BEGIN Records to use

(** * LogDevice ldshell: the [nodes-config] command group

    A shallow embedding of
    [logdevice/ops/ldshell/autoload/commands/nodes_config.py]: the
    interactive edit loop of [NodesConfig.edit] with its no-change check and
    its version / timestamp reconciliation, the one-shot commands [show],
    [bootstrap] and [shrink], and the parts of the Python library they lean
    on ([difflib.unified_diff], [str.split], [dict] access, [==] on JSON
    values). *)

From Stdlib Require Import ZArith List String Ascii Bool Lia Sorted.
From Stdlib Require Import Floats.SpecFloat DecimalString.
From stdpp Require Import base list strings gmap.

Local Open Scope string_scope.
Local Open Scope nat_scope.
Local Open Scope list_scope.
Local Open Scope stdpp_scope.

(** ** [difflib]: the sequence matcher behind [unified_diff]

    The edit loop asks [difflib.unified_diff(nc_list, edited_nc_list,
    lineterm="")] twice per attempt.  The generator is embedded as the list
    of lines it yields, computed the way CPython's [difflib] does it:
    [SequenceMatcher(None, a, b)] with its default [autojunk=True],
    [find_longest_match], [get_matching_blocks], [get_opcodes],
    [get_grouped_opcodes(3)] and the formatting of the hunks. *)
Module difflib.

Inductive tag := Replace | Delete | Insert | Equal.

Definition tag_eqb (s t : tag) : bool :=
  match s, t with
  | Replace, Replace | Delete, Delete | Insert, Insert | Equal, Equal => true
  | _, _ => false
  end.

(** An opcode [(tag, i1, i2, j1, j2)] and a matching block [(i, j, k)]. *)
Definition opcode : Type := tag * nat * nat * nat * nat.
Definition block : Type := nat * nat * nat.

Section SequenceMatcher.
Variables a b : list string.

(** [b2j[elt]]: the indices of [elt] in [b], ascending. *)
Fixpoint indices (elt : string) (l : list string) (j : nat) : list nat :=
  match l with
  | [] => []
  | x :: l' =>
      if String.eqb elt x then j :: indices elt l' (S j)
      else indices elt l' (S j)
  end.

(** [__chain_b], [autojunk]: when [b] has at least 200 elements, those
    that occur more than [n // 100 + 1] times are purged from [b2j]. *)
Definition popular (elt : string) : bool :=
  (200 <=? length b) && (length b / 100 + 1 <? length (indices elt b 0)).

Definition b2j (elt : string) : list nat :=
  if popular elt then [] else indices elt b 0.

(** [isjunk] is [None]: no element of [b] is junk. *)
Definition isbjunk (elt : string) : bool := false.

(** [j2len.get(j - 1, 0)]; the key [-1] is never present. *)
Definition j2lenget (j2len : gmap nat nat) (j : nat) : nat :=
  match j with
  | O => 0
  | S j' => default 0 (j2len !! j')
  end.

END Records to use

### Description of the task:
Your response needs to restate the lines above exactly.

### Answer space:
(** * LogDevice ldshell: the [nodes-config] command group

    A shallow embedding of
    [logdevice/ops/ldshell/autoload/commands/nodes_config.py]: the
    interactive edit loop of [NodesConfig.edit] with its no-change check and
    its version / timestamp reconciliation, the one-shot commands [show],
    [bootstrap] and [shrink], and the parts of the Python library they lean
    on ([difflib.unified_diff], [str.split], [dict] access, [==] on JSON
    values). *)

From Stdlib Require Import ZArith List String Ascii Bool Lia Sorted.
From Stdlib Require Import Floats.SpecFloat DecimalString.
From stdpp Require Import base list strings gmap.

Local Open Scope string_scope.
Local Open Scope nat_scope.
Local Open Scope list_scope.
Local Open Scope stdpp_scope.

(** ** [difflib]: the sequence matcher behind [unified_diff]

    The edit loop asks [difflib.unified_diff(nc_list, edited_nc_list,
    lineterm="")] twice per attempt.  The generator is embedded as the list
    of lines it yields, computed the way CPython's [difflib] does it:
    [SequenceMatcher(None, a, b)] with its default [autojunk=True],
    [find_longest_match], [get_matching_blocks], [get_opcodes],
    [get_grouped_opcodes(3)] and the formatting of the hunks. *)
Module difflib.

Inductive tag := Replace | Delete | Insert | Equal.

Definition tag_eqb (s t : tag) : bool :=
  match s, t with
  | Replace, Replace | Delete, Delete | Insert, Insert | Equal, Equal => true
  | _, _ => false
  end.

(** An opcode [(tag, i1, i2, j1, j2)] and a matching block [(i, j, k)]. *)
Definition opcode : Type := tag * nat * nat * nat * nat.
Definition block : Type := nat * nat * nat.

Section SequenceMatcher.
Variables a b : list string.

(** [b2j[elt]]: the indices of [elt] in [b], ascending. *)
Fixpoint indices (elt : string) (l : list string) (j : nat) : list nat :=
  match l with
  | [] => []
  | x :: l' =>
      if String.eqb elt x then j :: indices elt l' (S j)
      else indices elt l' (S j)
  end.

(** [__chain_b], [autojunk]: when [b] has at least 200 elements, those
    that occur more than [n // 100 + 1] times are purged from [b2j]. *)
Definition popular (elt : string) : bool :=
  (200 <=? length b) && (length b / 100 + 1 <? length (indices elt b 0)).

Definition b2j (elt : string) : list nat :=
  if popular elt then [] else indices elt b 0.

(** [isjunk] is [None]: no element of [b] is junk. *)
Definition isbjunk (elt : string) : bool := false.

(** [j2len.get(j - 1, 0)]; the key [-1] is never present. *)
Definition j2lenget (j2len : gmap nat nat) (j : nat) : nat :=
  match j with
  | O => 0
  | S j' => default 0 (j2len !! j')
  end.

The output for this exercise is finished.